Abbiamo i problemi più grandi e peggiori degli ultimi 70 anni, cioè dal dopoguerra in poi. Mai vissuta una congiuntura così forte che ha visto alternarsi la pandemia, la guerra, la crisi energetica e la crisi ambientale.
In quegli anni lontani c’era una coscienza collettiva molto forte da parte della politica. Al di là degli schieramenti o dei partiti, nonostante la forte contrapposizione ideologica. Tutti mettevano davanti il bene comune. In particolare, a San Marino, agli inizi degli anni ’50 si verificarono episodi di una dignità istituzionale, di cui si è perso totalmente l’esempio (vedi le vicende legate al famoso risarcimento dei danni da bombardamento). E c’era la miseria più nera.
Adesso la buona politica si fa fatica a vederla, la ricerca del consenso a tutti i costi porta ad accettare conseguenze che potrebbero rendere incurabili i tanti mali che si sono accumulati in tanti anni di politiche scellerate, che la crisi odierna unita alla volontà di trasparenza, hanno scoperchiato nella loro tragica evidenza.

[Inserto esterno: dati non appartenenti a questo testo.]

(* ===== verification/Io.v ===== *)
(** The default methods of the [Read] and [Write] traits
    (kernel/src/kernel/io/mod.rs).

    A reader works on the state of the object and on the caller's buffer:
    a computation over the pair of the two.  The loops take fuel; what amount is
    enough is proved where the reader is known (RamFile.v). *)
From S2P Require Import Prelude Abi.
Open Scope Z_scope.

Definition Reader (S : Type) : Type := usize → M (S * list u8) FSError usize.
Definition Writer (S : Type) : Type := list u8 → usize → M S FSError usize.

Section io.
Context {St : Type} (prof : Profile).

(** Run a computation on [&mut buf[written..]]. *)
Definition on_tail {A} (written : Z) (m : M (St * list u8) FSError A)
    : M (St * list u8) FSError A :=
  λ '(s, buf),
    if decide (zlen buf < written) then Panic
    else match m (s, drop (Z.to_nat written) buf) with
         | Ret ((s', tail), r) => Ret ((s', take (Z.to_nat written) buf ++ tail), r)
         | Panic => Panic
         | Blocked => Blocked
         | NoFuel => NoFuel
         end.

(** [Vec::resize]: a capacity above [isize::MAX] panics. *)
Definition mresize {T} (n : Z) (x : T) (v : list T) : Outcome (list T) :=
  if decide (ISIZE_MAX < n) then Panic else Ret (vec_resize v n x).

Definition zero : u8 := byte 0.

(** [Read::read_exact] is [todo!()]. *)
Definition read_exact (offset : Z) : M (St * list u8) FSError unit := mpanic.

(** The loop of [Read::read_to_end]. *)
Fixpoint read_to_end_loop (fuel : nat) (read : Reader St) (written offset : Z)
    : M (St * list u8) FSError Z :=
  match fuel with
  | O => λ _, NoFuel
  | S fuel =>
      let? count := on_tail written (read offset) in
      λ '(s, buf),
        let next (buf : list u8) :=
          let! written := uadd prof written count in
          let! offset := uadd prof offset count in
          read_to_end_loop fuel read written offset (s, buf) in
        if decide (count = zlen buf - written) then
          let! buf := mresize (Z.max (zlen buf) 1 * 2) zero buf in
          next buf
        else if decide (count = 0) then Ret ((s, buf), Ok written)
        else next buf
  end.

Definition read_to_end (fuel : nat) (read : Reader St) (offset : Z)
    : M (St * list u8) FSError Z :=
  read_to_end_loop fuel read 0 offset.

(** [Read::read_to_string]: the string is the buffer of the state; the
    bytes are read from offset 0 whatever [offset] is. *)
Definition read_to_string (read_to_end : Reader St) (offset : Z)
    : M (St * list u8) FSError Z :=
  λ '(s, buf),
    match read_to_end 0 (s, []) with
    | Ret ((s', _), Err e) => Ret ((s', buf), Err e)
    | Ret ((s', buff), Ok count) =>
        if decide (zlen buff < count) then Panic
        else
          let str_ := take (Z.to_nat count) buff in
          if utf8_valid str_ then Ret ((s', buf ++ str_), Ok (zlen str_))
          else Ret ((s', buf), Err (simple Other))
    | Panic => Panic
    | Blocked => Blocked
    | NoFuel => NoFuel
    end.

(** [Write::write_all]. *)
Fixpoint write_all (fuel : nat) (write : Writer St) (buf : list u8) (offset : Z)
    : M St FSError unit :=
  match buf with
  | [] => mok tt
  | _ :: _ =>
      match fuel with
      | O => λ _, NoFuel
      | S fuel =>
          let? n := write buf offset in
          if decide (n = 0) then merr (simple Other)
          else if decide (zlen buf < n) then mpanic
          else λ s,
            let! offset := uadd prof offset n in
            write_all fuel write (drop (Z.to_nat n) buf) offset s
      end
  end.

(** Every successful write makes progress, so as many rounds as there are
    bytes are enough, provided the writer itself finishes. *)
Lemma write_all_fuel fuel write buf offset s :
  (∀ b o s, write b o s ≠ NoFuel) →
  (∀ b o s s' n, write b o s = Ret (s', Ok n) → 0 ≤ n) →
  (length buf ≤ fuel)%nat →
  write_all fuel write buf offset s ≠ NoFuel.
Proof.
  intros Hw Hn. revert buf offset s.
  induction fuel as [|fuel IH]; intros [|b buf] offset s Hlen; simpl in *; try lia; try done.
  unfold mthen. destruct (write _ _ _) as [[s' [n|e]]| | |] eqn:Hwr; try done.
  - apply Hn in Hwr as Hn0. repeat case_decide; try done.
    unfold uadd, uarith. case_decide; simpl.
    + apply IH. rewrite length_drop. simpl. lia.
    + destruct prof; simpl; [done|]. apply IH. rewrite length_drop. simpl. lia.
  - by apply Hw in Hwr.
Qed.

End io.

L’attuale opposizione, fiancheggiata molto spesso da frange della maggioranza, agita il grande mare dell’ambiguità con ragionamenti che cercano il registro emotivo piuttosto che i contenuti reali e una presa di coscienza delle situazioni che, invece, richiederebbero ben altro dalla politica. Il rischio che corrono è che si trasformino in “venditori di pentole”. Venghino signori, venghino. Noi siamo più bravi di loro. Dimenticano, o sottovalutano, che gli attacchi personali, costruiti sulle fakes, sulle banalità, sulle semplici strumentalizzazioni politiche, quasi mai portano risultati. O meglio possono rivelarsi un boomerang.
Non siamo un’isola felice, nessuno può esserlo in questo contesto. Il fatto di essere piccoli può essere un vantaggio perché consente di intervenire più celermente su tutte le cose. Ma non siamo indipendenti, nel senso che dobbiamo comprare tutto fuori confine e, nelle scelte decisive abbiamo necessità di allinearci all’Italia e all’Europa. Vedi i vaccini, i green pass, la benzina, il gas, l’acqua, l’elettricità. Perfino la manodopera arriva da fuori confine, se vogliamo far lavorare le aziende. E anche i manager, i consulenti, i tecnici, perché ovviamente una popolazione così numericamente piccola non riesce ad esprimere tutte le specificità professionali di cui oggi hanno bisogno sia l’economia, sia la finanza, sia la politica. È possibile ritagliarsi ancora qualche privilegio (vedi l’elevato tenore degli stipendi medi e delle pensioni, vedi lo stato sociale, vedi il costo delle bollette, eccetera), ma sono cose si pagano. E soprattutto sono subordinate ad un vero interesse della politica nei confronti del cosiddetto “bene comune”. Questo è il punto centrale, il fulcro, che ogni tanto si perde di vista.
Facciamo un esempio attualissimo: il famoso “articolo della discordia” per via dei 10 milioni e passa, frutto delle confische, spariti dalla ex banca CIS. Chi ne sapeva qualcosa? Nessuno. Chi ha fatto emergere il “presunto reato” suscitando la giusta collera dei cittadini? Chi ha fatto emergere i mancati guadagni dell’ISS tramite le rivalse? Chi ha sollevato la questione Netco? Altri milioni spariti dalle casse pubbliche. E via di questo passo.
Ci voleva qualcuno che non avesse timore di opporsi al “pensiero unico” che tende a coprire le magagne e battersi perché certi fenomeni distorsivi arrivino in tribunale per la verifica delle responsabilità e non abbiano più a verificarsi. Ci voleva anche qualcuno che andasse a fare le riforme scomode, quelle che non piacciono alla gente e che non piacciono alla politica perché minano il consenso. Ma se c’è un interesse superiore, che riguarda tutto il Paese e il suo futuro prossimo venturo, allora bisogna farle. Anche sotto la minaccia di uno sciopero generale.
Questo è l’obiettivo della riforma delle pensioni, che non “rivoluziona”, siamo d’accordo, ma stabilizza il debito e non lo fa crescere in maniera esponenziale. È un obiettivo minimo? Forse no, viste le reazioni. Altrettanto dicasi per la riforma del lavoro, che cambia, migliora, semplifica le norme pre-esistenti. Certo che di fronte all’immobilismo di sistema a cui si è assistito per anni, tutto ciò dà fastidio.
Il problema non è essere pessimisti o meno. Le situazioni negative ci sono sempre state. La differenza è che adesso si fa fatica a fare finta di non vederle e a non agire di conseguenza, come se la priorità non fosse il bene comune. La democrazia è un sentiero, ha senso se siamo in tanti a percorrerlo.